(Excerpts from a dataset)

────────────────

(** * Expression parsing and type checking for style expressions

    A shallow embedding of the expression dispatcher ([parseExpression]),
    the subtype checker ([checkSubtype]), the parsing context and the
    [Curve] expression kind, followed by the properties proved about them. *)

From Stdlib Require Import QArith DecimalString.
From stdpp Require Import gmap strings list fin_maps.

Set Warnings "-register-all".
Open Scope string_scope.
Open Scope list_scope.

(** ** Raw input values

    The parser receives [mixed] values: the JSON values, [undefined], and
    values of the remaining run-time types (functions, symbols), which only
    matter through the result of [typeof].  JSON numbers are finite doubles;
    the only operations performed on them are order comparisons, so they are
    embedded as rationals.  [NaN], which no JSON text denotes and for which
    every comparison is false, is not among them; the properties of labels
    and control points below are stated through the comparisons that the
    code performs. *)

Inductive OtherValue : Type :=
| AFunction
| ASymbol.

Inductive JSON : Type :=
| JNull
| JBool (b : bool)
| JNum (q : Q)
| JStr (s : string)
| JArr (items : list JSON)
| JObj (fields : list (string * JSON))
| JUndefined
| JOther (o : OtherValue).

Definition typeof (v : JSON) : string :=
  match v with
  | JNull => "object"
  | JBool _ => "boolean"
  | JNum _ => "number"
  | JStr _ => "string"
  | JArr _ => "object"
  | JObj _ => "object"
  | JUndefined => "undefined"
  | JOther AFunction => "function"
  | JOther ASymbol => "symbol"
  end.

(** The double-quote character, for the messages that contain one. *)
Definition dq : string := String (Ascii.ascii_of_nat 34) EmptyString.

Definition showNat (n : nat) : string := NilZero.string_of_uint (Nat.to_uint n).

Definition bracket (n : nat) : string := "[" +:+ showNat n +:+ "]".

Definition Qgtb (x y : Q) : bool :=
  match (x ?= y)%Q with Gt => true | _ => false end.

Definition Qltb (x y : Q) : bool :=
  match (x ?= y)%Q with Lt => true | _ => false end.

(** ** Types *)

(** Modelled from the spec: the [types] module ([./types], required by both
    sources) is not among the sources.  It supplies the type constants, the
    [array] constructor and [toString].  The variants are those of the
    spec's Type; [N] is the optional fixed length of an array type. *)
Inductive Ty : Type :=
| NullType
| NumberType
| StringType
| BooleanType
| ObjectType
| ColorType
| ValueType
| ErrorType
| array (itemType : Ty) (N : option nat).

(** Modelled from the spec: the [kind] tag of a type object.  The tags
    ['Error'], ['Value'] and ['Array'] are the ones [checkSubtype] compares
    against; the others are the variant names of the spec. *)
Definition kind (t : Ty) : string :=
  match t with
  | NullType => "Null"
  | NumberType => "Number"
  | StringType => "String"
  | BooleanType => "Boolean"
  | ObjectType => "Object"
  | ColorType => "Color"
  | ValueType => "Value"
  | ErrorType => "Error"
  | array _ _ => "Array"
  end.

Global Instance Ty_eq_dec : EqDecision Ty.
Proof. solve_decision. Defined.

(** What a caller stores in the [expectedType] slot of a context.  The slot
    is declared [?Type], but [Curve.parse] calls [context.concat(i, 'curve')],
    which puts the expression name there; a string has no [kind] property. *)

Inductive Expected : Type :=
| ExpType (t : Ty)
| ExpName (s : string).

Definition expectedKind (e : Expected) : option string :=
  match e with
  | ExpType t => Some (kind t)
  | ExpName _ => None
  end.

(** JavaScript truthiness of a value in that slot: objects are truthy, a
    string is truthy unless it is empty. *)
Definition truthy (e : Expected) : bool :=
  match e with
  | ExpType _ => true
  | ExpName s => negb (String.eqb s EmptyString)
  end.

(** ** Expressions *)

Inductive InterpolationType : Type :=
| Step
| Linear
| Exponential (base : Q)
| CubicBezier (controlPoints : list Q).

Definition interpolationName (i : InterpolationType) : string :=
  match i with
  | Step => "step"
  | Linear => "linear"
  | Exponential _ => "exponential"
  | CubicBezier _ => "cubic-bezier"
  end.

(** An expression is a [Curve] or an instance of another registered kind.
    The other kinds are not among the sources; an instance is represented by
    what the code here observes of it: its [key], its [type] and the result of
    its [serialize()]. *)

Inductive Expression : Type :=
| Curve (key : string) (type : Ty) (interpolation : InterpolationType)
        (input : Expression) (stops : list (Q * Expression))
| Other (key : string) (type : Ty) (serialized : JSON).

Definition Stops : Type := list (Q * Expression).

Definition exprType (e : Expression) : Ty :=
  match e with
  | Curve _ t _ _ _ => t
  | Other _ t _ => t
  end.
(** C9. [train] tests the truthiness of [test_dataloader], so a
    validation dataloader with zero batches is treated exactly as an
    absent one: the run is the same in every respect, the [if] at line
    43 does nothing (no call of [validate_epoch], no division by the
    zero length), and, however the run ends, no testing metric has
    been appended or emitted. *)
Theorem empty_validation_is_absent (dl : DataLoader) (device : Device)
    (epochs : Z) (w : World) :
  train dl device epochs (Some []) w = train dl device epochs None w /\
  (forall i w0, test_model (Some []) device i w0 = (Ok tt, w0)) /\
  no_testing (wandb_log w) (snd (train dl device epochs (Some []) w)).
Proof.
  split; [reflexivity | split; [reflexivity |]].
  assert (Hstart : no_testing (wandb_log w) (set_history [] [] [] [] w)).
  { split; [reflexivity | split; [reflexivity |]].
    exists []. simpl. rewrite app_nil_r. repeat split; reflexivity. }
  exact (train_loop_no_testing (wandb_log w) dl device epochs (Some []) eq_refl
           (set_history [] [] [] [] w) Hstart).
Qed.

End EmptyValidation.

(** ** Exceptions *)

Section Exceptions.
Context `{T : Torch}.
(** The candidates are in-range year tokens. *)
Lemma candidates_in t cands y s :
  candidates U t = Ok cands -> In (y, s) cands ->
  in_year_range y = true
  /\ exists m, In m (finditer (YEAR_PAT U) t) /\ int U (group t m 1) = Ok y.
Proof.
  rewrite candidates_occurrences. unfold occurrences.
  destruct (occurrences_of U t (finditer (YEAR_PAT U) t)) as [occs|e] eqn:Eo;
    [|discriminate].
  cbn [bind]. intros H Hin. injection H as <-.
  apply in_flat_map in Hin. destruct Hin as ([y' w] & Ho & Hs).
  apply scored_year in Hs. cbn [fst] in Hs. subst y'.
  destruct (occurrences_of_in _ _ _ _ _ Eo Ho) as (Hr & m & Hm & Hi & _).
  eauto.
Qed.

Lemma extract_year_range txt y :
  extract_year_from_text U txt = Ok (Some y) -> YEAR_MIN <= y <= YEAR_MAX.
Proof.
  intros H.
  assert (Hr : in_year_range y = true).
  { unfold extract_year_from_text in H. destruct txt as [|c txt]; [discriminate|].
    unfold date_shortcut in H.
    destruct (search (DATE_PAT U) (normalize (c :: txt))) as [m|].
    - destruct (int U (group _ m 2)) as [y0|e]; [|discriminate]. cbn [bind] in H.
      destruct (in_year_range y0) eqn:Er; cbn [bind] in H.
      + now injection H as <-.
      + destruct (candidates U _) as [cands|e] eqn:Ec; [|discriminate].
        cbn [bind] in H. rewrite choice_is_pick in H. injection H as H.
        apply pick_in in H. destruct H as (s & Hin & _).
        now destruct (candidates_in _ _ _ _ Ec Hin).
    - cbn [bind] in H.
      destruct (candidates U _) as [cands|e] eqn:Ec; [|discriminate].
      cbn [bind] in H. rewrite choice_is_pick in H. injection H as H.
      apply pick_in in H. destruct H as (s & Hin & _).
      now destruct (candidates_in _ _ _ _ Ec Hin). }
  unfold in_year_range in Hr. lia.
Qed.

Hypothesis laws : UnicodeLaws U.

(** X3: a year that the resolver returns is a year token of the text. *)
Theorem extract_year_is_token txt y :
  extract_year_from_text U txt = Ok (Some y) -> In (Ok y) (year_tokens U txt).
Proof.
  intros H. unfold extract_year_from_text in H.
  destruct txt as [|c txt]; [discriminate|].
  set (t := normalize (c :: txt)) in *.
  assert (Hc : forall cands, candidates U t = Ok cands -> pick cands = Some y ->
                In (Ok y) (year_tokens U (c :: txt))).
  { intros cands Ec Hp. apply pick_in in Hp. destruct Hp as (s & Hin & _).
    destruct (candidates_in _ _ _ _ Ec Hin) as (_ & m & Hm & Hi).
    unfold year_tokens. fold t. rewrite <- Hi.
    exact (in_map (fun m => int U (group t m 1)) _ _ Hm). }
  unfold date_shortcut in H.
  destruct (search (DATE_PAT U) t) as [md|] eqn:E.
  - destruct (int U (group t md 2)) as [y0|e] eqn:Ei; [|discriminate].
    cbn [bind] in H. destruct (in_year_range y0) eqn:Er; cbn [bind] in H.
    + injection H as <-.
      apply search_from_sound in E. destruct E as (c0 & Hc0 & E).
      apply match_at_sound in E. destruct E as (c' & Hd & _ & _).
      apply (DATE_PAT_den U laws) in Hd.
      destruct Hd as (l & y1 & y2 & y3 & y4 & rest & Hsub & -> & Hy & Hl & Hr & Hg).
      rewrite Hc0 in Hsub. unfold subject in Hsub. cbn [fst snd rev app] in Hsub.
      rewrite (group_at t md 2%nat l [y1; y2; y3; y4] rest (eq_sym Hsub) Hg) in Ei.
      pose proof (finditer_year_found U laws y1 y2 y3 y4 rest Hy (rev l) [] 0%nat) as Hin.
      rewrite app_nil_r, rev_involutive in Hin.
      specialize (Hin Hl Hr (Nat.le_0_l _)).
      unfold year_tokens. fold t. rewrite <- Ei.
      replace [y1; y2; y3; y4] with (group t {| m_start := length l; m_end := 4 + length l;
          m_groups := [(1%nat, (length l, (4 + length l)%nat))] |} 1).
      * apply (in_map (fun m => int U (group t m 1))). unfold finditer.
        rewrite <- Hsub. exact Hin.
      * apply (group_at t _ 1%nat l [y1; y2; y3; y4] rest (eq_sym Hsub)). reflexivity.
    + destruct (candidates U t) as [cands|e] eqn:Ec; [|discriminate].
      cbn [bind] in H. rewrite choice_is_pick in H. injection H as H. eauto.
  - cbn [bind] in H.
    destruct (candidates U t) as [cands|e] eqn:Ec; [|discriminate].
    cbn [bind] in H. rewrite choice_is_pick in H. injection H as H. eauto.
Qed.

End ResolverFacts.

(** ** Cleaning the text *)

Lemma collapse_plain s : forall b, plain_spaces (collapse_spaces b s).
Proof.
  induction s as [|c s IH]; intros b x; cbn [collapse_spaces].
  - intros [].
  - destruct (is_space c) eqn:E.
    + destruct b; [apply IH|]. intros [<-|H]; [reflexivity|exact (IH _ _ H)].
    + intros [<-|H]; [congruence|exact (IH _ _ H)].
Qed.

Lemma collapse_after_space s c r : collapse_spaces true s = c :: r -> c <> 32.
Proof.
  induction s as [|x s IH]; cbn [collapse_spaces]; [discriminate|].
  destruct (is_space x) eqn:E; [exact IH|].
  intros H. injection H as <- _. intros ->. discriminate.
Qed.

Lemma collapse_no_double s : forall b, no_double_space (collapse_spaces b s).
Proof.
  induction s as [|c s IH]; intros b l1 l2; cbn [collapse_spaces].
  - destruct l1; discriminate.
  - destruct (is_space c) eqn:E.
    + destruct b; [apply IH|].
      destruct l1 as [|x l1]; cbn [app]; intros H.
      * injection H as H2. now apply collapse_after_space in H2.
      * injection H as _ H2. now apply IH in H2.
    + destruct l1 as [|x l1]; cbn [app]; intros H.
      * injection H as H1 _. subst c. discriminate.
      * injection H as _ H2. now apply IH in H2.
Qed.

Lemma lstrip_suffix r : exists p, r = p ++ lstrip r.
Proof.
  induction r as [|c r [p IH]]; cbn [lstrip].
  - now exists [].
  - destruct (is_space c); [|now exists []].
    exists (c :: p). cbn. now rewrite <- IH.
Qed.

Lemma lstrip_first r : no_space_first (lstrip r).
Proof.
  induction r as [|c r IH]; cbn [lstrip]; intros x r'.
  - discriminate.
  - destruct (is_space c) eqn:E; [apply IH|].
    intros H. now injection H as <- _.
Qed.

Lemma lstrip_fixed r : no_space_first r -> lstrip r = r.
Proof.
  destruct r as [|c r]; [reflexivity|]. intros H. cbn [lstrip].
  now rewrite (H c r eq_refl).
Qed.

Lemma plain_suffix p r : plain_spaces (p ++ r) -> plain_spaces r.
Proof. intros H c Hc. apply H. apply in_or_app. now right. Qed.

Lemma no_double_suffix p r : no_double_space (p ++ r) -> no_double_space r.
Proof. intros H l1 l2 ->. apply (H (p ++ l1) l2). now rewrite <- app_assoc. Qed.

Lemma plain_rev r : plain_spaces r -> plain_spaces (rev r).
Proof. intros H c Hc. apply H. now apply in_rev. Qed.

Lemma no_double_rev r : no_double_space r -> no_double_space (rev r).
Proof.
  intros H l1 l2 E. apply (H (rev l2) (rev l1)).
  rewrite <- (rev_involutive r), E, rev_app_distr. cbn [rev].
  now rewrite <- !app_assoc.
Qed.

Lemma first_rev_last r : no_space_first (rev r) <-> no_space_last r.
Proof.
  split.
  - intros H c r' ->. apply (H c (rev r')). now rewrite rev_app_distr.
  - intros H c r' E. apply (H c (rev r')).
    rewrite <- (rev_involutive r), E. reflexivity.
Qed.

(** A suffix of a text with no space first and none last... *)
Lemma no_space_last_suffix p r : r <> [] -> no_space_last (p ++ r) -> no_space_last r.
Proof. intros _ H c r' ->. apply (H c (p ++ r')). now rewrite <- app_assoc. Qed.

Lemma strip_clean t : plain_spaces t -> no_double_space t -> clean (strip t).
Proof.
  intros Hp Hd. unfold strip.
  destruct (lstrip_suffix t) as [p1 E1].
  set (t1 := lstrip t) in *.
  assert (Hp1 : plain_spaces t1) by (rewrite E1 in Hp; now apply plain_suffix in Hp).
  assert (Hd1 : no_double_space t1) by (rewrite E1 in Hd; now apply no_double_suffix in Hd).
  destruct (lstrip_suffix (rev t1)) as [p2 E2].
  set (t2 := lstrip (rev t1)) in *.
  assert (Hp2 : plain_spaces t2).
  { apply plain_rev in Hp1. rewrite E2 in Hp1. now apply plain_suffix in Hp1. }
  assert (Hd2 : no_double_space t2).
  { apply no_double_rev in Hd1. rewrite E2 in Hd1. now apply no_double_suffix in Hd1. }
  split; [now apply plain_rev|]. split; [now apply no_double_rev|]. split.
  - (* first character: the first of [t1], unless all is stripped *)
    intros c r' E.
    assert (Hrev : rev t1 = p2 ++ t2) by exact E2.
    apply (f_equal (@rev Z)) in Hrev. rewrite rev_involutive, rev_app_distr, E in Hrev.
    cbn [app] in Hrev. apply (lstrip_first t c (r' ++ rev p2)). exact Hrev.
  - apply first_rev_last. rewrite rev_involutive. apply lstrip_first.
Qed.

(** X5: whatever its argument, [text_clean] gives a clean text. *)
Theorem text_clean_clean s : clean (text_clean s).
Proof.
  unfold text_clean. apply strip_clean; [apply collapse_plain|apply collapse_no_double].
Qed.

Lemma collapse_fixed r : forall b,
  plain_spaces r -> no_double_space r ->
  (b = true -> forall r', r <> 32 :: r') ->
  collapse_spaces b r = r.
Proof.
  induction r as [|c r IH]; intros b Hp Hd Hb; cbn [collapse_spaces]; [reflexivity|].
  assert (Hp' : plain_spaces r) by (intros x Hx; apply Hp; now right).
  assert (Hd' : no_double_space r).
  { intros l1 l2 ->. now apply (Hd (c :: l1) l2). }
  destruct (is_space c) eqn:E.
  - assert (c = 32) as -> by (apply Hp; [now left|exact E]).
    destruct b; [exfalso; now apply (Hb eq_refl r)|].
    f_equal. apply IH; auto. intros _ r' ->. now apply (Hd [] r').
  - f_equal. apply IH; auto. discriminate.
Qed.

Lemma clean_fixed r : clean r -> text_clean (Some r) = r.
Proof.
  intros (Hp & Hd & Hf & Hl). unfold text_clean.
  rewrite (collapse_fixed r false Hp Hd) by discriminate.
  unfold strip. rewrite (lstrip_fixed r Hf).
  rewrite lstrip_fixed; [apply rev_involutive|].
  now apply first_rev_last.
Qed.

(** X6: cleaning a cleaned text changes nothing. *)
Theorem text_clean_idempotent s : text_clean (Some (text_clean s)) = text_clean s.
Proof. apply clean_fixed, strip_clean; [apply collapse_plain|apply collapse_no_double]. Qed.

(** ** Mileage, location, folder name *)

Lemma collapse_keeps_word y :
  Forall (fun c => is_space c = false) y -> forall b, collapse_spaces b y = y.
Proof.
  induction 1 as [|c y Hc Hy IH]; intros b; cbn [collapse_spaces]; [reflexivity|].
  rewrite Hc. f_equal. apply IH.
Qed.

Lemma collapse_app_word x y :
  Forall (fun c => is_space c = false) y ->
  forall b, collapse_spaces b (x ++ y) = collapse_spaces b x ++ y.
Proof.
  intros Hy. induction x as [|c x IH]; intros b; cbn [app collapse_spaces].
  - now apply collapse_keeps_word.
  - destruct (is_space c); [destruct b|]; cbn [app]; now rewrite IH.
Qed.

Lemma lstrip_app_word t c y :
  is_space c = false -> exists t', lstrip (t ++ c :: y) = t' ++ c :: y.
Proof.
  intros Hc. induction t as [|x t [t' IH]]; cbn [app lstrip].
  - rewrite Hc. now exists [].
  - destruct (is_space x); [eauto|]. now exists (x :: t).
Qed.

(** A last word of a text stays its last word when the text is cleaned. *)
Lemma text_clean_keeps_word x y :
  y <> [] -> Forall (fun c => is_space c = false) y ->
  exists z, text_clean (Some (x ++ y)) = z ++ y.
Proof.
  intros Hne Hy. unfold text_clean, strip. rewrite (collapse_app_word _ _ Hy).
  destruct y as [|c y]; [congruence|].
  destruct (lstrip_app_word (collapse_spaces false x) c y) as [t' ->];
    [now inversion Hy|].
  exists t'. rewrite rev_app_distr.
  assert (Hl : no_space_first (rev (c :: y) ++ rev t')).
  { intros a r' E.
    assert (Ha : In a (rev (c :: y))).
    { destruct (rev (c :: y)) as [|a' ry] eqn:Er.
      - apply (f_equal (@length Z)) in Er. rewrite length_rev in Er. discriminate.
      - cbn [app] in E. injection E as <- _. now left. }
    apply in_rev in Ha. rewrite Forall_forall in Hy. now apply Hy. }
  rewrite (lstrip_fixed _ Hl), rev_app_distr, !rev_involutive. reflexivity.
Qed.

Lemma den_group_free r :
  group_free r = true -> forall c g c' g', den r c g c' g' -> g' = g.
Proof.
  induction r as [|p|a IHa b IHb|a IHa b IHb|a IHa|w| | |i a IHa];
    cbn [group_free den]; intros Hf c g c' g' H.
  - now destruct H.
  - now destruct H as (x & s & _ & _ & _ & ->).
  - apply andb_true_iff in Hf. destruct Hf as [Ha Hb].
    destruct H as (c1 & g1 & H1 & H2).
    rewrite (IHb Hb _ _ _ _ H2). now apply (IHa Ha _ _ _ _ H1).
  - apply andb_true_iff in Hf. destruct Hf as [Ha Hb].
    destruct H as [H|H]; [now apply (IHa Ha _ _ _ _ H)|now apply (IHb Hb _ _ _ _ H)].
  - induction H as [|ca ga cb gb cc gc Hd Hs IH]; [reflexivity|].
    rewrite IH. now apply (IHa Hf _ _ _ _ Hd).
  - now destruct H as (_ & _ & ->).
  - now destruct H as (_ & _ & ->).
  - now destruct H as (_ & _ & ->).
  - discriminate.
Qed.

Section HelperFacts.

Variable U : Unicode.

Lemma StrI_Km : StrI U "Km" = Seq (Chr (ci_eq U 75)) (Chr (ci_eq U 109)).
Proof. reflexivity. Qed.

Lemma parse_km_ok txt : exists r, parse_km U txt = Ok r.
Proof.
  unfold parse_km.
  destruct (search (KM_PAT U) txt) as [m|]; [|eauto].
  destruct (int U _) as [v|e] eqn:E; cbn [bind try_except_ValueError]; [eauto|].
  apply int_raises in E. subst e. eauto.
Qed.

(** The number read from digits whose values are not negative is not
    negative. *)
Lemma digits_value_nonneg :
  (forall c v, uni_decimal U c = Some v -> 0 <= v) ->
  forall s acc v, 0 <= acc -> digits_value U acc s = Some v -> 0 <= v.
Proof.
  intros Hu. induction s as [|c s IH]; cbn [digits_value]; intros acc v Ha H.
  - injection H as <-. exact Ha.
  - destruct (digit_value U c) as [d|] eqn:Ed; [|discriminate].
    apply IH in H; [exact H|].
    assert (0 <= d); [|lia].
    unfold digit_value in Ed. destruct (known c).
    + destruct (between 48 57 c) eqn:Eb; [|discriminate].
      injection Ed as <-. unfold between in Eb. lia.
    + eapply Hu; eauto.
Qed.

────────────────

> Task goal
Give back exactly the lines above starting at the line where "Definition bracket (n" appears and ending at the line where "sources) is not" appears, both included, with no other lines.

> Exercise result
Definition bracket (n : nat) : string := "[" +:+ showNat n +:+ "]".

Definition Qgtb (x y : Q) : bool :=
  match (x ?= y)%Q with Gt => true | _ => false end.

Definition Qltb (x y : Q) : bool :=
  match (x ?= y)%Q with Lt => true | _ => false end.

(** ** Types *)

(** Modelled from the spec: the [types] module ([./types], required by both
    sources) is not among the sources.  It supplies the type constants, the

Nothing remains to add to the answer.